Member Achievement: Sabina Shaikh

Sabina Shaikh, COSAS Member and Senior Instructional Professor in the Program on the Global Environment has two new publications in connection with the Neubauer project, “Becoming Urban: Understanding the Urban Transformation of Migrants to Phnom Penh.” The project explores “the lived experiences of Cambodian migrants from rural villages to urban centers; the factors that drove the decision to migrate; and the changes that result from becoming urban.” In addition to Shaikh, the research team is comprised of Anni Beukes, Marco Garrido, Alan Kolata, Monin Nong, Julio Postigo, and Try Thuon, who began their collaborative work on the topic in 2020. The first of the two publications, entitled “Home and Away: Drivers and Perceptions of Migration Among Urban Migrants and their Rural Families in the Lower Mekong Basin of Cambodia” (2023, October), was completed in collaboration with Bernard E. and Ellen C. Sunny Distinguished Service Professor of Anthropology and of Social Sciences in the College and fellow COSAS member Alan Kolata. “Using a framework of interconnected migration factors, this article reports on rural-to-urban migration in five provinces around Phnom Penh—from the perspective of both urban migrants and their rural family members. The work examines the economic, environmental, and sociocultural factors influencing migrants’ current and desired movements, changing livelihood activities, and the permanency of migration choices.”

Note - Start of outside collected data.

(** * The ASE calculator of s-dftd3 ([python/dftd3/ase.py])

    A shallow embedding of the [DFTD3] calculator class and the properties
    of its cache handling, error mapping and unit conversion.

    The class is an adapter: the dispersion engine ([dftd3.interface]) and
    the host framework (ASE) are external.  The engine is a record of
    oracles that a theorem quantifies over; every call that crosses the
    engine boundary is appended to a log, so that "the model is rebuilt" and
    "the model is reused" are statements about that log.  The few methods of
    ASE's [Calculator] base class that the adapter calls are written out.

    Python floats and numpy [float64] entries are IEEE binary64 numbers,
    modelled by [SpecFloat] at precision 53 and maximal exponent 1024. *)

From Stdlib Require Import ZArith Bool List.
From Corelib Require Import SpecFloat.
From stdpp Require Import base option list strings gmap fin_maps.

Local Open Scope string_scope.
Local Open Scope list_scope.

(** ** Floating point numbers and arrays *)

Module Float.

Definition float : Type := spec_float.

Definition prec : Z := 53.
Definition emax : Z := 1024.

Definition mul (x y : float) : float := SFmul prec emax x y.
Definition div (x y : float) : float := SFdiv prec emax x y.
Definition opp (x : float) : float := SFopp x.

(** The binary64 number nearest to an integer. *)
Definition of_Z (z : Z) : float := binary_normalize prec emax z 0 false.

#[global] Instance float_eq_dec : EqDecision float.
Proof. solve_decision. Defined.

End Float.

Abbreviation float := Float.float.

(** A one-dimensional and a two-dimensional numpy array of [float64], the
    second as the list of its rows. *)
Definition array1 : Type := list float.
Definition array2 : Type := list (list float).

(** Broadcasting of a scalar over an array: [a * x], [a / x], [-a]. *)
Definition array2_mul (a : array2) (x : float) : array2 :=
  map (map (fun v => Float.mul v x)) a.
Definition array2_div (a : array2) (x : float) : array2 :=
  map (map (fun v => Float.div v x)) a.
Definition array2_neg (a : array2) : array2 :=
  map (map Float.opp) a.

(** ** Exceptions *)

Inductive exn : Type :=
| RuntimeError
| InputError
| CalculationFailed
| KeyError
| AttributeError
| ValueError
| IndexError
| TypeError.

#[global] Instance exn_eq_dec : EqDecision exn.
Proof. solve_decision. Defined.

(** [isinstance(e, RuntimeError)]: what an [except RuntimeError] clause
    catches.  ASE derives its calculator errors, [InputError] and
    [CalculationFailed] among them, from [RuntimeError]. *)
Definition isinstance_RuntimeError (e : exn) : bool :=
  match e with
  | RuntimeError | InputError | CalculationFailed => true
  | _ => false
  end.

Inductive outcome (A : Type) : Type :=
| Return (a : A)
| Raise (e : exn).
Arguments Return {A} a.
Arguments Raise {A} e.

(** ** Data model *)

(** The structure handed over by the framework ([ase.Atoms]). *)
Record Atoms : Type := {
  numbers : list Z;
  positions : array2;
  cell : array2;
  pbc : list bool
}.

(** [atoms.pbc.any()] *)
Definition pbc_any (a : Atoms) : bool := existsb (fun b => b) (pbc a).

(** Values of keyword arguments and of parameters. *)
Inductive pyval : Type :=
| PyNone
| PyStr (s : string)
| PyFloat (x : float).

#[global] Instance pyval_eq_dec : EqDecision pyval.
Proof. solve_decision. Defined.

(** [None] or a string. *)
Definition opt_str (o : option string) : pyval :=
  match o with
  | None => PyNone
  | Some s => PyStr s
  end.

(** The calculator parameters ([default_parameters] gives the keys).
    [params_tweaks] is a dict or [None]. *)
Record Parameters : Type := {
  method : option string;
  damping : option string;
  params_tweaks : option (gmap string pyval);
  cache_api : bool
}.

Definition default_parameters : Parameters :=
  {| method := None; damping := None; params_tweaks := Some ∅; cache_api := true |}.
Lemma impulse_stream_flat i :
  (i <= 127)%nat ->
  length (concat (impulse_stream i)) = 2048%nat /\
  nth_error (concat (impulse_stream i)) (7 * 128 + i) = Some 1.
Proof.
  intros Hi. unfold impulse_stream.
  rewrite !concat_app. cbn [concat]. rewrite app_nil_r.
  assert (Hzeros : forall n, length (concat (repeat (repeat 0 128) n))
                             = (n * 128)%nat).
  { induction n as [|n IH]; [reflexivity|].
    change (concat (repeat (repeat 0 128) (S n)))
      with (repeat 0 128 ++ concat (repeat (repeat 0 128) n)).
    rewrite length_app, repeat_length, IH. lia. }
  assert (Himp : length (impulse_at i (127 - i)) = 128%nat).
  { unfold impulse_at. rewrite length_app. cbn [length].
    rewrite !repeat_length. lia. }
  split.
  - rewrite !length_app, !Hzeros, Himp. reflexivity.
  - rewrite nth_error_app2 by (rewrite Hzeros; lia).
    rewrite Hzeros.
    replace (7 * 128 + i - 7 * 128)%nat with i by lia.
    rewrite nth_error_app1 by (rewrite Himp; lia).
    unfold impulse_at.
    rewrite nth_error_app2 by (rewrite repeat_length; lia).
    rewrite repeat_length, Nat.sub_diag. reflexivity.
Qed.

(** With the default settings the fallback lets sample 929 through with
    the weight of its window: its mask is evaluated at 929 * 22050 / 2048,
    about 10002 Hz, in the flat band. *)
Lemma default_fallback_sample :
  nth_error (PlateauFilter._processAudio default_filter
               (concat (impulse_stream 33)) (repeat (Fin 0) 2048))
            (7 * 128 + 33)
  = Some (Fin (Worklet.hanning 2048 929)).
Proof.
  destruct (impulse_stream_flat 33 ltac:(lia)) as [Hlen Hone].
  rewrite (processAudio_sample default_filter _ _ (7 * 128 + 33) 1 Hone)
    by (rewrite repeat_length; lia).
  rewrite Hlen. change (7 * 128 + 33)%nat with 929%nat.
  assert (Hw : PlateauFilter.window 2048 929 = Fin (Worklet.hanning 2048 929))
    by reflexivity.
  assert (Hm : PlateauFilter._calculateMask default_filter
                 (INR 929 * (PlateauFilter.sampleRate default_filter / 2)
                  / INR 2048) = Fin 1).
  { unfold PlateauFilter._calculateMask, default_filter.
    cbn [PlateauFilter.centerFreq PlateauFilter.flatWidth
         PlateauFilter.width PlateauFilter.sampleRate].
    rewrite INR_2048.
    replace (INR 929) with 929 by (rewrite INR_literal; reflexivity).
    rewrite Rltb_true; [reflexivity|].
    apply Rabs_def1; lra. }
  rewrite Hw, Hm. simpl. do 2 f_equal. ring.
Qed.

(** ** The narrow plateau on a stream *)

Lemma narrow_width : Rmax 2 (1 + 1) = 2.
Proof. apply Rmax_left. lra. Qed.

Lemma Rabs_ge_1 x : x <= -1 \/ 1 <= x -> 1 <= Rabs x.
Proof.
  intros H. unfold Rabs. destruct (Rcase_abs x); lra.
Qed.

(** No bin of the worklet's axis lies within 1 Hz of 11988.28125 Hz. *)
Lemma narrow_mask k :
  (0 < k < 2048)%nat ->
  Worklet.plateau (383625 / 32) (Rmax 2 (1 + 1)) 1
    (Worklet.freq_axis 48000 2048 k) = 0.
Proof.
  intros [Hlo Hhi]. rewrite narrow_width.
  pose proof (INR_below_2048 k Hhi) as Hk.
  assert (Hcase : forall n : nat, INR k <= IZR (Z.of_nat n)
                                  \/ IZR (Z.of_nat n) + 1 <= INR k).
  { intros n. rewrite <- INR_literal.
    destruct (Nat.le_gt_cases k n) as [H|H].
    - left. apply le_INR. exact H.
    - right. rewrite <- S_INR. apply le_INR. exact H. }
  assert (Hfar : 1 <= Rabs (Rabs (Worklet.freq_axis 48000 2048 k)
                            - 383625 / 32)).
  { unfold Worklet.freq_axis, Rleb. rewrite INR_2048.
    destruct (Rle_dec (INR k) (2048 / 2)) as [Hle|Hgt].
    - rewrite (Rabs_pos_eq (INR k * 48000 / 2048)) by lra.
      apply Rabs_ge_1.
      destruct (Hcase 511%nat) as [H|H]; simpl in H; [left|right]; lra.
    - rewrite (Rabs_left ((INR k - 2048) * 48000 / 2048)) by lra.
      apply Rabs_ge_1.
      destruct (Hcase 1536%nat) as [H|H]; simpl in H; [right|left]; lra. }
  unfold Worklet.plateau.
  rewrite Rltb_false by lra. rewrite Rltb_false by lra. reflexivity.
Qed.

(** So the worklet answers every stream with silence. *)
Lemma narrow_worklet_silent blocks :
  (forall block, In block blocks -> (length block <= 2048)%nat) ->
  fst (render 48000 Worklet.constructor narrow_params blocks)
  = map (fun block => repeat (Fin 0) (length block)) blocks.
Proof.
  intros Hlen.
  destruct (render_silent 48000 narrow_params 2048 blocks)
    with (this := Worklet.constructor) as (Hfst & _); auto.
  - intros st. simpl. lra.
  - intros st block _ _ HN. rewrite <- HN.
    apply (stopband_processed 48000 (Worklet.latch st narrow_params)).
    intros k Hk. change (Worklet.fftSize (Worklet.latch st narrow_params))
      with (Worklet.fftSize st) in *.
    rewrite HN in *. apply narrow_mask. exact Hk.
  - exact well_formed_constructor.
Qed.

Lemma narrow_fallback_sample :
  nth_error (PlateauFilter._processAudio narrow_filter
               (concat (impulse_stream 127)) (repeat (Fin 0) 2048))
            (7 * 128 + 127)
  = Some (Fin (Worklet.hanning 2048 1023)).
Proof.
  destruct (impulse_stream_flat 127 ltac:(lia)) as [Hlen Hone].
  rewrite (processAudio_sample narrow_filter _ _ (7 * 128 + 127) 1 Hone)
    by (rewrite repeat_length; lia).
  rewrite Hlen. change (7 * 128 + 127)%nat with 1023%nat.
  assert (Hw : PlateauFilter.window 2048 1023
               = Fin (Worklet.hanning 2048 1023))
    by reflexivity.
  assert (Hm : PlateauFilter._calculateMask narrow_filter
                 (INR 1023 * (PlateauFilter.sampleRate narrow_filter / 2)
                  / INR 2048) = Fin 1).
  { unfold PlateauFilter._calculateMask, narrow_filter.
    cbn [PlateauFilter.centerFreq PlateauFilter.flatWidth
         PlateauFilter.width PlateauFilter.sampleRate].
    rewrite INR_2048.
    replace (INR 1023) with 1023 by (rewrite INR_literal; reflexivity).
    rewrite Rltb_true; [reflexivity|].
    apply Rabs_def1; lra. }
  rewrite Hw, Hm. simpl. do 2 f_equal. ring.
Qed.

Also this year, Shaikh published “Riverine food environments and food security: a case study of the Mekong River, Cambodia” in the Bulletin of the World Health Organization. The publication “describe[s] the dynamism and multifaceted nature of rivers as food environments (i.e. the place within food systems where people obtain their food) and their role in securing food security including improved diets and overall health. [It] also provide[s] a conceptual framework that explains rivers as food environments within the broader food system and approaches to characterizing these food environments to better inform our understanding of how they influence food security and nutrition outcomes. Applying this framework to the Mekong River in Cambodia, [the piece] describe[s] rivers as multifaceted wild food environments embedded within ecosystems, sociocultural and political environments and sectors of influence.”

Congratulations, Dr. Shaikh, on your impressive contributions to the field!